(620v) Eutrophication Control In Lakes and Reservoirs Through Integrated 3D Ecological and Hydrodynamic Models

Eutrophication in most water bodies constitutes an important environmental problem. It is caused by increasing nutrient loading associated to urban, industrial and agricultural activities. Eutrophication is associated to accelerated growth of phytoplankton (algal blooms). The presence of certain species of cyanobacteria within the blooms is of special care, as they may produce hepato- and neurotoxins that can severely compromise human and animal health. To address nutrient point sources, such as urban and industrial, much effort has been devoted to the development of wastewater treatment processes and facilities (Gernaey  et al., 2004; Karuppiah and Grossmann, 2008).

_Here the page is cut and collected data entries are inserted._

(** C33: no operation on an atomic ever returns: one that finds the mutex free
    updates the value and then waits for itself in [mdl_mutex_unlock], the
    others wait for that one. *)
Theorem atomic_ops_never_return s self a A x v :
  registered self s → self ≠ 0 → t_atomics s !! a = Some A → at_mutex A ≠ NULL →
  t_mutexes s !! at_mutex A = Some x → pm_alive (mutex x) = true →
  pm_recursive (mutex x) = false →
  mdl_atomic_set self a v s = Blocked ∧ mdl_atomic_get self a s = Blocked ∧
  mdl_atomic_inc_and_get self a s = Blocked ∧ mdl_atomic_inc self a s = Blocked ∧
  mdl_atomic_dec_and_get self a s = Blocked ∧ mdl_atomic_dec self a s = Blocked ∧
  mdl_atomic_add_and_get self a v s = Blocked ∧ mdl_atomic_add self a v s = Blocked.
Proof.
  intros (rec & Htls & Hrec) Hself Ha Hm Hx Hal Hr.
  assert (∀ f, atomic_do self a f s = Blocked) as Hdo.
  { intros f. unfold atomic_do. apply bind_outcome. eapply wp_gets_opt; [exact Ha|].
    destruct (decide (pm_owner (mutex x) = 0)) as [Ho|Ho].
    2: { apply bind_blocked.
         apply (mutex_lock_blocked self _ (pm_owner (mutex x)) false s Hm); [by exists x|done|by right]. }
    apply bind_outcome. eapply wp_lock_free; [done..|]. intros y Hy Hown _.
    apply bind_outcome. eapply wp_modify_opt; [simpl; rewrite Ha; done|].
    apply bind_outcome. eapply wp_gets_opt; [apply lookup_insert_eq|].
    apply bind_blocked. eapply (unlock_blocked self _ y rec); simpl; rewrite ?Hy; try done.
    by rewrite lookup_insert_eq. }
  unfold mdl_atomic_set, mdl_atomic_inc, mdl_atomic_dec, mdl_atomic_add, mdl_atomic_get,
    mdl_atomic_inc_and_get, mdl_atomic_dec_and_get, mdl_atomic_add_and_get.
  repeat split; first [apply Hdo|by apply bind_blocked].
Qed.

(** What a call of a trace adds to the value of the semaphore [p]. *)
Definition sem_delta (p : Z) (c : Z * thr_op * Z) : Z :=
  match c with
  | (_, SemPost q, r) => if (q =? p) && (r =? SUCCESS) then 1 else 0
  | (_, SemWait q, r) | (_, SemTrywait q, r) => if (q =? p) && (r =? SUCCESS) then -1 else 0
  | _ => 0
  end.

Section sems.
Context (snprintf : string → Z → string).
Implicit Types s : thr_state.

Definition sem_value (p v : Z) (s : thr_state) : Prop :=
  ∃ x, t_sems s !! p = Some x ∧ sem x = v.

Lemma sem_change p q v w y s u s' :
  t_sems s !! q = Some y → sem_upd q (set_sem_value w) s = Ret (u, s') → sem_value p v s →
  sem_value p (if q =? p then w else v) s' ∧ ((q =? p) = true → sem y = v).
Proof.
  intros Hy E (z & Hz & Hv). unfold sem_upd, modify_opt in E. rewrite Hy in E. simplify_eq/=.
  destruct (Z.eqb_spec q p) as [->|].
  - split; [|intros _; congruence]. exists (set_sem_value w y). simpl. by rewrite lookup_insert_eq.
  - split; [|done]. exists z. simpl. by rewrite lookup_insert_ne.
Qed.
Lemma sem_at_inv q y s s1 : sem_at q s = Ret (y, s1) → s1 = s ∧ t_sems s !! q = Some y.
Proof. unfold sem_at, gets_opt. destruct (t_sems s !! q); intros E; by simplify_eq. Qed.

Lemma sem_step self op r p v s s' :
  p ≠ NULL → remade s op ## [p] → run_op snprintf self op s = Ret (r, s') →
  sem_value p v s → 0 ≤ v →
  sem_value p (v + sem_delta p (self, op, r)) s' ∧ 0 ≤ v + sem_delta p (self, op, r).
Proof.
  intros Hp HX E Hv H0. destruct (sem_op op) eqn:Hop.
  2: { assert (sem_delta p (self, op, r) = 0) as -> by (by destruct op). rewrite Z.add_0_r.
       split; [|done].
       eapply (keeps_op (sem_value p v)) with (X := [p]); [..|exact Hop|exact HX|exact E|exact Hv].
       - intros s1 s2 _ E2 _. unfold sem_value. by rewrite E2.
       - intros s1 m x f _ _ _ _ H. exact H.
       - intros s1 m x sf _ _ H. exact H.
       - intros s1 m y _ H. exact H.
       - intros s1 m y _ H. exact H.
       - intros s1 q y Hq (x & Hx & Hxv). exists x. split; [|done]. simpl.
         rewrite lookup_partial_alter_ne; [done|]. set_solver.
       - intros s1 f H. exact H. }
  destruct op as [| | | | | | | | |q|q|q| | | | | | | | | | | |]; try discriminate Hop; clear Hop; simpl in E;
    [unfold mdl_sem_wait in E|unfold mdl_sem_trywait in E|unfold mdl_sem_post in E];
    [destruct (Z.eqb_spec q NULL) as [->|Hq];
       [injection E as <- <-; simpl; rewrite andb_false_r, Z.add_0_r; done|]..|];
    apply bind_inv in E as (st & s1 & E1 & E); injection E as <- <-;
    apply bind_inv in E1 as (x & s2 & E2 & E1); apply sem_at_inv in E2 as [-> Hy].
  - destruct (Z.ltb_spec 0 (sem x)); [|done].
    apply bind_inv in E1 as ([] & s3 & E3 & E1). injection E1 as <- <-.
    destruct (sem_change p q v _ x s _ s3 Hy E3 Hv) as [Hv' Hq']. simpl.
    rewrite andb_true_r. destruct (q =? p); [|by rewrite Z.add_0_r].
    specialize (Hq' eq_refl). subst v. split; [exact Hv'|lia].
  - destruct (Z.ltb_spec 0 (sem x)).
    2: { injection E1 as <- <-. simpl. rewrite andb_false_r, Z.add_0_r. done. }
    apply bind_inv in E1 as ([] & s3 & E3 & E1). injection E1 as <- <-.
    destruct (sem_change p q v _ x s _ s3 Hy E3 Hv) as [Hv' Hq']. simpl.
    rewrite andb_true_r. destruct (q =? p); [|by rewrite Z.add_0_r].
    specialize (Hq' eq_refl). subst v. split; [exact Hv'|lia].
  - destruct (sem x <? SEM_VALUE_MAX).
    2: { injection E1 as <- <-. simpl. rewrite andb_false_r, Z.add_0_r. done. }
    apply bind_inv in E1 as ([] & s3 & E3 & E1). injection E1 as <- <-.
    destruct (sem_change p q v _ x s _ s3 Hy E3 Hv) as [Hv' Hq']. simpl.
    rewrite andb_true_r. destruct (q =? p); [|by rewrite Z.add_0_r].
    specialize (Hq' eq_refl). subst v. split; [exact Hv'|lia].
Qed.

Definition sem_total (p : Z) (tr : list (Z * thr_op * Z)) : Z :=
  foldr (λ c n, sem_delta p c + n) 0 tr.

Lemma sem_run p v s tr s' :
  p ≠ NULL → run snprintf s tr s' → spared snprintf [p] s tr → sem_value p v s → 0 ≤ v →
  sem_value p (v + sem_total p tr) s' ∧ 0 ≤ v + sem_total p tr.
Proof.
  intros Hp Hrun. revert v.
  induction Hrun as [s|s self op r s1 tr s2 E _ IH]; intros v Hsp Hv H0; simpl.
  { by rewrite Z.add_0_r. }
  destruct Hsp as [HX Hsp]. destruct (sem_step _ _ _ _ _ _ _ Hp HX E Hv H0) as [Hv1 H1].
  rewrite Z.add_assoc. apply IH; auto.
Qed.
End sems.

(** C34: whatever the threads do, the value of a semaphore is its first value
    and the posts, less the waits that succeeded, and never negative;
    [mdl_sem_wait] blocks and [mdl_sem_trywait] fails exactly when it is zero.
    Any calls are allowed that do not destroy the semaphore, or make another
    one at its address. *)
Theorem sem_conservation snprintf p v s tr s' :
  p ≠ NULL → sem_value p v s → 0 ≤ v → run snprintf s tr s' → spared snprintf [p] s tr →
  let n := v + sem_total p tr in
  sem_value p n s' ∧ 0 ≤ n ∧ (mdl_sem_wait p s' = Blocked ↔ n = 0) ∧
  (mdl_sem_trywait p s' = Ret (FAILURE, s') ↔ n = 0).
Proof.
  intros Hp Hv H0 Hrun Hsp n. destruct (sem_run snprintf p v s tr s' Hp Hrun Hsp Hv H0) as [Hn Hn0]. fold n in Hn, Hn0.
  split; [done|]. split; [done|]. destruct Hn as (x & Hx & Hxn).
  unfold mdl_sem_wait, mdl_sem_trywait, sem_wait, sem_trywait, sem_at, sem_upd.
  rewrite (proj2 (Z.eqb_neq p NULL) Hp).
  unfold mbind, M_bind, gets_opt, modify_opt. rewrite Hx, Hxn.
  destruct (Z.ltb_spec 0 n); simpl; rewrite ?Hx; simpl.
  - split; (split; [|lia]); [done|]. by intros [=].
  - split; (split; [intros _; lia|done]).
Qed.

(** [mdl_thread_dump] lists the main thread and the threads that started,
    but [mdl_thread_register], called in another thread, makes the list of the
    main thread empty again: all of them are lost, and their nodes stay linked
    to the head. *)
Theorem register_loses_threads snprintf s xs m recs self tid_ name desc x fuel :
  dlist (t_nodes s) main_thread xs → t_threads s !! main_thread = Some m →
  Forall2 (λ p r, t_threads s !! p = Some r) xs recs → (length xs < fuel)%nat →
  desc ∉ main_thread :: xs → t_threads s !! desc = Some x → is_Some (t_nodes s !! desc) →
  let entry r := (tid r, obj_name r) in
  mdl_thread_dump fuel s = Ret (entry m :: (entry <$> recs), s) ∧
  ∃ s', mdl_thread_register snprintf self tid_ 0 name desc s = Ret ((SUCCESS, desc), s') ∧
    mdl_thread_dump fuel s' = Ret ([entry m], s') ∧
    (∀ p, p ∈ xs → t_nodes s' !! p = t_nodes s !! p).
Proof.
  intros Hl Hm Hrecs Hf Hd Hx Hn entry. split.
  - assert (wp (mdl_thread_dump fuel) (λ l s', l = entry m :: (entry <$> recs) ∧ s' = s) s) as Hw.
    2: { apply wp_run in Hw as (l & s' & Hr & -> & ->). done. }
    unfold mdl_thread_dump. apply wp_bind. eapply wp_gets_opt; [exact Hm|].
    apply wp_bind, (wp_list_empty main_thread xs); [exact Hl|].
    destruct xs as [|p xs]; simpl.
    + inversion Hrecs; subst. by apply wp_ret.
    + apply (wp_list_for_each main_thread (p :: xs) (λ pre l s', s' = s ∧
        l = entry m :: (entry <$> take (length pre) recs))); [done|by rewrite take_0| | |].
      * by intros pre l ? [-> _].
      * intros pre q post l ? Exs [-> ->]. rewrite Exs in Hrecs.
        apply Forall2_app_inv_l in Hrecs as (r1 & r2 & H1 & H2 & ->).
        apply Forall2_cons_inv_l in H2 as (r & r3 & Hr & _ & ->).
        apply wp_bind. eapply wp_gets_opt; [exact Hr|]. apply wp_ret. split; [done|].
        rewrite length_app, (Forall2_length _ _ _ H1), take_app_length.
        simpl length. rewrite take_app_add. simpl. by rewrite fmap_app.
      * intros l ? [-> ->]. apply wp_ret. split; [|done].
        by rewrite (Forall2_length _ _ _ Hrecs), firstn_all.
  - assert (wp (mdl_thread_register snprintf self tid_ 0 name desc) (λ r s', r = (SUCCESS, desc) ∧
      dlist (t_nodes s') main_thread [] ∧ t_threads s' !! main_thread = Some m ∧
      (∀ p, p ∈ xs → t_nodes s' !! p = t_nodes s !! p)) s) as Hw.
    2: { apply wp_run in Hw as (r & s' & Hr & -> & Hl' & Hm' & Hsame). exists s'.
         split; [done|]. split; [|done]. unfold mdl_thread_dump.
         erewrite bind_ret by (unfold thread_at, gets_opt; by rewrite Hm').
         assert (wp (list_empty main_thread) (λ b s2, b = true ∧ s2 = s') s') as He
           by (by apply (wp_list_empty main_thread [])).
         apply wp_run in He as (b & s2 & He & -> & ->). by erewrite bind_ret by exact He. }
    apply not_elem_of_cons in Hd as [Hdm Hdx].
    assert (is_Some (t_nodes s !! main_thread)) as Hmn by (eapply dlist_is_Some; [done|apply list_elem_of_here]).
    unfold mdl_thread_register, bzero_thread. apply wp_bind, wp_bind.
    eapply wp_modify_opt; [by rewrite Hx|]. apply wp_bind, wp_set_next; [done|].
    apply wp_set_prev. { simpl. by rewrite is_Some_upd_next. }
    apply wp_bind. eapply wp_modify_opt; [simpl; by rewrite lookup_insert_eq|].
    apply wp_bind. unfold mdl_thread_local_set. simpl. apply wp_bind, wp_modify, wp_ret. simpl.
    apply wp_bind, wp_init_list_head.
    { simpl. by rewrite is_Some_upd_prev, is_Some_upd_next. }
    intros h' Hh' Hsame. apply wp_ret. simpl. split; [done|]. split; [done|]. split.
    + by rewrite !lookup_insert_ne.
    + intros p Hp. assert (p ≠ main_thread) by (eapply dlist_head_ne; [exact Hl|done]).
      rewrite Hsame by set_solver. simpl. rewrite lookup_upd_prev_ne, lookup_upd_next_ne; [done|..];
        by intros ->.
Qed.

However, nonpoint nutrient sources, such as those associated to agricultural activities, have not received much attention (Estrada et al., 2009). In particular, increased eutrophication can be a key feature associated to the large-scale production of biofuels from energy crops when compared to fossil fuels. The life cycle wide emissions of nutrients depend on the application and losses of fertilisers during the agricultural production of biofuel feedstocks. External restoration techniques for nonpoint sources include the construction of artificial wetlands nearby the water bodies to remove nutrients and, in this way, decrease nutrient loading. But the application of external restoration techniques is not enough to control algae growth in the middle term. Within in-lake restoration strategies, biomanipulation is based on the trophic chain theory and it has been applied to control phytoplankton growth in lakes and reservoirs. The basic idea is to keep a high grazing pressure on the phytoplankton community by the herbivore zooplankton by performing zooplanktivorous fish removal (Sondegaard et al., 2007). Another in-lake restoration strategy is hypolimniom aeration, so as to precipitate phosphorous compounds to the sediment, not becoming available for phytoplankton production. Three dimensional eutrophication models have been proposed for large lakes with horizontal uneven distributions (Hu et al., 2006) and for costal systems (Moll and Radach, 2003).

In this work, we formulate a three-dimensional eutrophication model, based on a previous one- dimensional model (Estrada et al.; 2010) for a reservoir providing drinking water to two cities. Continuity and momentum equations have been formulated for the lake, considering a stretching vertical coordinate that allows for spatially and temporally varying depth. The model is based on first principles, with ecological parameters that have been tuned with collected data from the specific reservoir under study (Estrada et al., 2009). Dynamic mass balances for three phytoplankton groups and main nutrients have also been included. The distributed parameter model is formulated within a control vector parametrization dynamic optimization framework. Numerical results provide quantitative information for planning restoration strategies over a one year horizon, as well as its effect on algae growth and nutrient concentration.

 References

V. Estrada, E. Parodi, M.S. Diaz, 2009, Determination of biogeochemical parameters in eutrophication models as large scale dynamic parameter estimation problems, Computers and Chemical Engineering, 33, 1760-1769.

V. Estrada, M.S. Diaz, 2010, Global sensitivity analysis and dynamic parameter estimation in eutrophication models, Environmental Modelling and Software, 2010, 25,1539-1551.

K.V. Gernaey, M. van Loosdrecht, M. Henze, M. Lind, S. B. Jørgensen, 2004, Activated sludge wastewater treatment plant modelling and simulation: state of the art, Environmental Modelling & Software 19, 763–783.

W. Hu, Jørgensen, S. E. and Zhang, F., 2006. A vertical-compressed three-dimensional ecological model in Lake Taihu, China. Ecol. Model. 190, 367-398

R. Karuppiah, I.E. Grossmann, 2008, Global optimization of multiscenario mixed integer nonlinear programming models arising in the synthesis of integratedwater networks under uncertainty. Computers&Chemical Engineering, 32, 145–216.

A. Moll, G. Radach, 2003, Review of three-dimensional ecological modelling related to the North Sea shelf system. Part 1: models and their results, Progress in Oceanography 57, 175–217.

E. Parodi, V. Estrada, N. Trobbiani, G. Argañaraz Bonini, 2004,  Análisis del estado trófico del Embalse Paso de las Piedras. Ecología en tiempos de Cambio. 178..

PSEnterprise, 2009,  gPROMS User guide.

M. Søndergaard, E. Jeppesen, T. L. Lauridsen, C. Skov, E. H. van Nes, R. Roijackers, E. Lammens, and R. Portielje, 2007, Lake restoration: successes, failures and long-term effects. J. Appl. Ecol., 44, 1095–1105.